Work order:
Starting at the line below holding "split; [|done]. destruct" and stopping at the line holding "option string) (ids : list string)", print every line exactly, both ends included, and leave the rest out.

Data listing:
(* ===== verification/SubagentProps.v ===== *)
(** * SubagentProps: what the child scheduler guarantees

    Runs of an owner: calls through any handles and controls, in any order,
    each with its own environment and an earlier snapshot for the checks it
    makes outside its transaction, and restarts.  The theorems hold of every
    checkpoint such a run commits. *)

From S2P Require Import Prelude Text Durable Core SecurityPolicy.
From S2P Require Import Subagent SubagentGraph SubagentInv SubagentRun.

Section props.
Context {Value : Type} (run_id : string) (config : SchedulerConfig)
  (debug_str : string → string) (display : Error → string).
Notation Rec := (CheckpointRecord Value).
Notation Ckpt := (SchedulerCheckpoint Value).
Notation Sub := (Submission Value).
Notation Owner := (Owner Value).
Notation Env := (Env Value).
Notation rec_ok := (rec_ok run_id config).
Notation inv := (inv run_id config).
Implicit Types (r : Rec) (l : list Rec) (s : Ckpt) (o : Owner).

(** ** Restore *)

Lemma check_messages_Ok (l : list SteeringMessage) (ids : gset string) :
  Forall message_ok l → NoDup (msg_id <$> l) → (∀ m, m ∈ l → msg_id m ∉ ids) →
  foldM check_message ids l = Ok (list_to_set (msg_id <$> l) ∪ ids).
Proof.
  revert ids. induction l as [|m l IH]; intros ids Hok Hnd Hids; csimpl.
  { f_equal. set_solver. }
  apply Forall_cons in Hok as [[Hid Htx] Hok]. rewrite fmap_cons, NoDup_cons in Hnd.
  destruct Hnd as [Hni Hnd]. unfold check_message at 1.
  apply String.eqb_neq in Hid, Htx. rewrite Hid, Htx. simpl.
  rewrite bool_decide_false by (apply Hids; set_solver). rewrite IH; [f_equal; set_solver|done|done|].
  intros m' Hm' [Heq|?]%elem_of_union; [|set_solver].
  apply elem_of_singleton in Heq. apply Hni. rewrite <-Heq. by apply list_elem_of_fmap_2.
Qed.

Lemma check_consistent_Ok r : rec_ok r → check_consistent config r = true.
Proof.
  intros Hr. unfold check_consistent. pose proof (ok_depth _ _ _ Hr) as [Hd1 Hd2].
  pose proof (ok_turns _ _ _ Hr).
  rewrite (ok_id _ _ _ Hr), (ok_agent _ _ _ Hr), (ok_message _ _ _ Hr), (ok_deps _ _ _ Hr),
    (ok_tools _ _ _ Hr). unfold id_of, deps_of.
  rewrite !String.eqb_refl, !bool_decide_true by done. simpl.
  rewrite (proj2 (N.eqb_neq _ _)), (proj2 (N.ltb_ge _ _)), (proj2 (N.ltb_ge _ _)) by lia. simpl.
  destruct (result_delivered r) eqn:Hrd; simpl; [|done].
  by rewrite (ok_delivered _ _ _ Hr Hrd).
Qed.

Lemma restore_record_Ok total done r :
  rec_ok r → fits (usage_plus total (task_usage (task r))) →
  restore_record config run_id (total, done) r =
  Ok (usage_plus total (task_usage (task r)), done ++ [restored r]).
Proof.
  intros Hr Hfit. unfold restore_record. rewrite check_consistent_Ok by done. simpl.
  assert (negb (bool_decide (task_status (task r) = Running)
    && negb (bool_decide (dispatch r = Started))) = true) as ->.
  { case_bool_decide as Hst; [|done]. by rewrite (ok_running _ _ _ Hr Hst). }
  assert (negb (is_queued r && negb (bool_decide (dispatch r = Never))
    && negb (bool_decide (is_Some (durable_checkpoint r)))) = true) as ->.
  { destruct (is_queued r) eqn:Hq; [|done]. destruct (ok_queued _ _ _ Hr Hq) as [->|?]; [done|].
    rewrite (bool_decide_true (is_Some _)) by done. by rewrite andb_false_r. }
  simpl.
  assert (is_none_or (durable_checkpoint r) (λ child,
    negb (negb (String.eqb (runner_run_id child) (run_id +:+ "/" +:+ task_id (task r)))
      || negb (runner_schema_version child =? 1)%N
      || negb (bool_decide (is_Some (runtime child)))
      || negb (bool_decide (dispatch r = Started)))) = true) as ->.
  { destruct (durable_checkpoint r) as [c|] eqn:Hc; simpl; [|done].
    destruct (ok_continuation _ _ _ Hr c Hc) as (-> & -> & ? & ->). unfold id_of.
    rewrite String.eqb_refl, bool_decide_true by done. done. }
  simpl. rewrite (ok_security _ _ _ Hr). simpl.
  rewrite (proj2 (allows_resume_under_spec _ _)) by reflexivity. simpl.
  rewrite check_messages_Ok; [|apply Hr|apply Hr|set_solver]. simpl.
  rewrite (right_id_L ∅ (∪)), size_list_to_set, length_fmap, (ok_received _ _ _ Hr)
    by apply Hr. rewrite N.eqb_refl. simpl.
  assert (negb (bool_decide (dispatch r = Never) &&
    (negb (bool_decide (in_flight_messages r = []))
     || negb (bool_decide (acknowledged_messages r = [])))) = true) as ->.
  { case_bool_decide as Hn; [|done]. by destruct (ok_undispatched _ _ _ Hr Hn) as [-> ->]. }
  simpl. assert (add total (task_usage (task r)) = Ok (usage_plus total (task_usage (task r)))) as ->
    by by apply add_Ok.
  done.
Qed.

Lemma restore_records_Ok l total done :
  Forall rec_ok l → fits (usage_plus total (total_usage l)) →
  foldM (restore_record config run_id) (total, done) l =
  Ok (usage_plus total (total_usage l), done ++ (restored <$> l)).
Proof.
  revert total done. induction l as [|r l IH]; intros total don Hok Hfit; cbn [foldM].
  { csimpl. by rewrite usage_plus_0_r, app_nil_r. }
  simpl in Hfit. apply Forall_cons in Hok as [Hr Hok]. rewrite usage_plus_assoc in Hfit.
  rewrite restore_record_Ok; [|done|eapply fits_le, Hfit; apply usage_le_plus].
  rewrite IH by done. csimpl. by rewrite usage_plus_assoc, <-app_assoc.
Qed.

Lemma limits_refl b : limits_allow_resume_under b b = true.
Proof.
  unfold limits_allow_resume_under. rewrite !(proj2 (narrower_limit_spec _ _)) by apply limit_le_refl.
  done.
Qed.

Lemma restore_state_Ok ctx s :
  inv s → restore_state config ctx s =
    Ok (set_budget (config_budget config) (set_records (restored <$> records s) s)).
Proof.
  intros Hi. unfold restore_state. rewrite (inv_budget _ _ _ Hi), limits_refl.
  rewrite (proj2 (N.ltb_ge _ _)) by apply (inv_length _ _ _ Hi). simpl.
  rewrite (inv_graph _ _ _ Hi). simpl.
  assert (∀ l, Forall (scope_ok config (records s)) l →
    foldM (λ (_ : unit) r, check_scope config (records s) r) tt l = Ok tt) as ->.
  { induction l as [|r l IH]; cbn [foldM]; [done|]. intros [Hr Hsc]%Forall_cons.
    assert (check_scope config (records s) r = Ok tt) as ->; [|by apply IH].
    unfold check_scope, scope_ok in *. destruct (parent_id r) as [p|].
    - destruct Hr as (q & -> & Hd & Hb). simpl. rewrite bool_decide_true by done.
      by rewrite (proj2 (allows_resume_under_spec _ _)).
    - by rewrite bool_decide_true. }
  2: { apply (inv_scopes _ _ _ Hi). }
  simpl. rewrite (inv_run _ _ _ Hi), restore_records_Ok.
  - simpl. rewrite usage_plus_0_l, bool_decide_true by (symmetry; apply (inv_total _ _ _ Hi)). done.
  - apply (inv_records _ _ _ Hi).
  - rewrite usage_plus_0_l, <-(inv_total _ _ _ Hi). apply (inv_fits _ _ _ Hi).
Qed.

Lemma restore_state_inv ctx s s' :
  inv s → restore_state config ctx s = Ok s' → inv s' ∧ grows s s'.
Proof.
  intros Hi. rewrite restore_state_Ok by done. intros [= <-].
  destruct (map_inv run_id config restored s Hi) as [Hi' Hg].
  { intros r _ Hr. by apply restored_charges. }
  split; [|done]. destruct Hi'. by constructor.
Qed.
(** ** Calls and runs *)

(** The mutating calls: through a handle with its scope, or by a running
    child's control. *)
Inductive Call :=
| CallSubmit (sc : option string) (requests : list Sub)
| CallCollect (sc : option string) (ids : list string)
| CallSteer (sc : option string) (id message_id text : string)
| CallCancel (sc : option string) (id : string)
| CallResumeQueued (sc : option string) (id : string)
| CallResumeCheckpoint (sc : option string) (id : string)
| CallReconcile (sc : option string) (id : string) (outcome : ChildOutcome)
| CallPersist (child : string) (checkpoint : RunnerCheckpoint) (applied : list string)
| CallFinish (child : string)
| CallTake (child : string)
| CallAcknowledge (child : string) (ids : list string)
| CallReserve (child : string) (delta : BudgetUsage)
| CallCharge (child : string) (delta : BudgetUsage)
| CallToolStart (child : string) (active : ActiveTools) (call_id tool summary : string)
| CallToolEnd (child : string) (active : ActiveTools) (call_id tool summary : string)
    (is_error : bool) (millis : N)
| CallActivity (child : string) (activity : Activity)
| CallSchedule
| CallJoin (id : string) (e : Execution) (elapsed : N)
| CallShutdown.

(** The owner after a call, and whether it succeeded; [observed] is the
    snapshot the call read before its transaction. *)
Definition outcome_of {A} (p : Result A * Owner) : bool * Owner := (is_ok p.1, p.2).
Definition exec (env : Env) (observed : Ckpt) (c : Call) (o : Owner) : bool * Owner :=
  match c with
  | CallSubmit sc requests => outcome_of (submit_dag config sc env observed requests o)
  | CallCollect sc ids => outcome_of (collect_ids sc env observed ids o)
  | CallSteer sc id mid text => outcome_of (steer sc env observed id mid text o)
  | CallCancel sc id => outcome_of (cancel sc env observed id o)
  | CallResumeQueued sc id => outcome_of (resume_queued config sc env observed id o)
  | CallResumeCheckpoint sc id => outcome_of (resume_checkpoint config sc env observed id o)
  | CallReconcile sc id outcome => outcome_of (reconcile sc env observed id outcome o)
  | CallPersist child c applied => outcome_of (persist_checkpoint run_id child env c applied o)
  | CallFinish child => outcome_of (finish_or_take_messages child env o)
  | CallTake child => outcome_of (take_messages child env o)
  | CallAcknowledge child ids => outcome_of (acknowledge_messages child env ids o)
  | CallReserve child d => outcome_of (reserve child env d o)
  | CallCharge child d => outcome_of (charge child env d o)
  | CallToolStart child a cid t sm => outcome_of (record_tool_start child env a cid t sm o)
  | CallToolEnd child a cid t sm e ms => outcome_of (record_tool_end child env a cid t sm e ms o)
  | CallActivity child a => outcome_of (set_activity child env a o)
  | CallSchedule => outcome_of (schedule_one debug_str env o)
  | CallJoin id e elapsed => outcome_of (join_child env id (execution_outcome display e) elapsed o)
  | CallShutdown => outcome_of (shutdown env o)
  end.

(** [reach h o]: the owner [o] after some run; [h] holds every checkpoint
    committed so far, newest first.  A restart builds a new owner and restores
    the last checkpoint. *)
Inductive reach : list Ckpt → Owner → Prop :=
| reach_new env o : new run_id config env = Ok o → reach [state o] o
| reach_call h o env observed c ok o' :
    reach h o → observed ∈ h → exec env observed c o = (ok, o') →
    reach (state o' :: h) o'
| reach_restart h o env0 env o0 o' :
    reach h o → new run_id config env0 = Ok o0 →
    restore run_id config None env run_id (state o) o0 = (Ok tt, o') →
    reach (state o' :: h) o'.

(** What a transaction can do to the committed checkpoint. *)
Lemma transact_cases {A} (env : Env) (apply : Ckpt → Result (A * Ckpt)) o :
  ((∃ e, (transact env apply o).1 = Err e) ∧ state (transact env apply o).2 = state o) ∨
  (∃ v s' rev, apply (state o) = Ok (v, s') ∧
     state (transact env apply o).2 = set_revision rev s' ∧
     (transact env apply o).1 = Ok v).
Proof.
  unfold transact. destruct (active env o); [|by left; eauto].
  destruct (apply (state o)) as [[v next]|] eqn:Ha; [|by left; eauto].
  destruct (checked_add _ _) as [rev|]; [|by left; eauto].
  destruct (persist env) as [w|]; [destruct (w _); [by left; eauto|]|]; right; by eexists _, _, _.
Qed.

Lemma transact_inv {A} (env : Env) (apply : Ckpt → Result (A * Ckpt)) o :
  inv (state o) → preserves run_id config apply →
  inv (state (transact env apply o).2) ∧ grows (state o) (state (transact env apply o).2).
Proof.
  intros Hi Hp. destruct (transact_cases env apply o) as [[_ ->]|(v & s' & rev & Ha & -> & _)].
  - by split.
  - destruct (Hp _ _ _ Hi Ha). split; [by apply set_revision_inv|done].
Qed.

(** The checks before a transaction leave the owner alone. *)
Lemma lift_state {A R} (m : Result A) (f : A → SE Owner Error R) o :
  (∀ a, m = Ok a → inv (state (f a o).2) ∧ grows (state o) (state (f a o).2)) →
  inv (state o) →
  inv (state ((lift m ≫= f) o).2) ∧ grows (state o) (state ((lift m ≫= f) o).2).
Proof.
  intros Hf Hi. unfold lift, mbind, SE_bind. destruct m; [by apply Hf|by split].
Qed.

Lemma bind_state {A R} (m : SE Owner Error A) (f : A → SE Owner Error R) o :
  (∀ a o1, (f a o1).2 = o1) → state ((m ≫= f) o).2 = state (m o).2.
Proof. intros Hf. unfold mbind, SE_bind. destruct (m o) as [[a|e] o1]; simpl; by rewrite ?Hf. Qed.

Lemma resume_queued_charges s sc id observed tok r r' :
  inv s → grows observed s → check_visible sc id observed = Ok tt →
  r ∈ records s → id_of r = id → rec_ok r →
  resume_queued_record config sc (records s) tok r = Ok r' →
  charges run_id config default_usage r r'.
Proof.
  intros Hi Hg Hv Hin Hid Hr. unfold resume_queued_record.
  case_bool_decide as Hst; simpl; [|done]. case_bool_decide as Hd; simpl; [|done].
  destruct tok; [done|]. apply requeue_charges; try done.
  - eapply check_visible_grows; try done. by eapply inv_nodup.
  - by rewrite Hst.
  - by left.
Qed.

Lemma resume_checkpoint_charges s sc id observed tok r r' :
  inv s → grows observed s → check_visible sc id observed = Ok tt →
  r ∈ records s → id_of r = id → rec_ok r →
  resume_checkpoint_record config sc (records s) tok r = Ok r' →
  charges run_id config default_usage r r'.
Proof.
  intros Hi Hg Hv Hin Hid Hr. unfold resume_checkpoint_record.
  case_bool_decide as Hst; simpl; [|done]. destruct tok; [done|]. intros H. inv_ok.
  eapply requeue_charges; try done.
  - eapply check_visible_grows; try done. by eapply inv_nodup.
  - by rewrite Hst.
  - right. by eexists.
Qed.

Task result:
  split; [|done]. destruct Hi'. by constructor.
Qed.
(** ** Calls and runs *)

(** The mutating calls: through a handle with its scope, or by a running
    child's control. *)
Inductive Call :=
| CallSubmit (sc : option string) (requests : list Sub)
| CallCollect (sc : option string) (ids : list string)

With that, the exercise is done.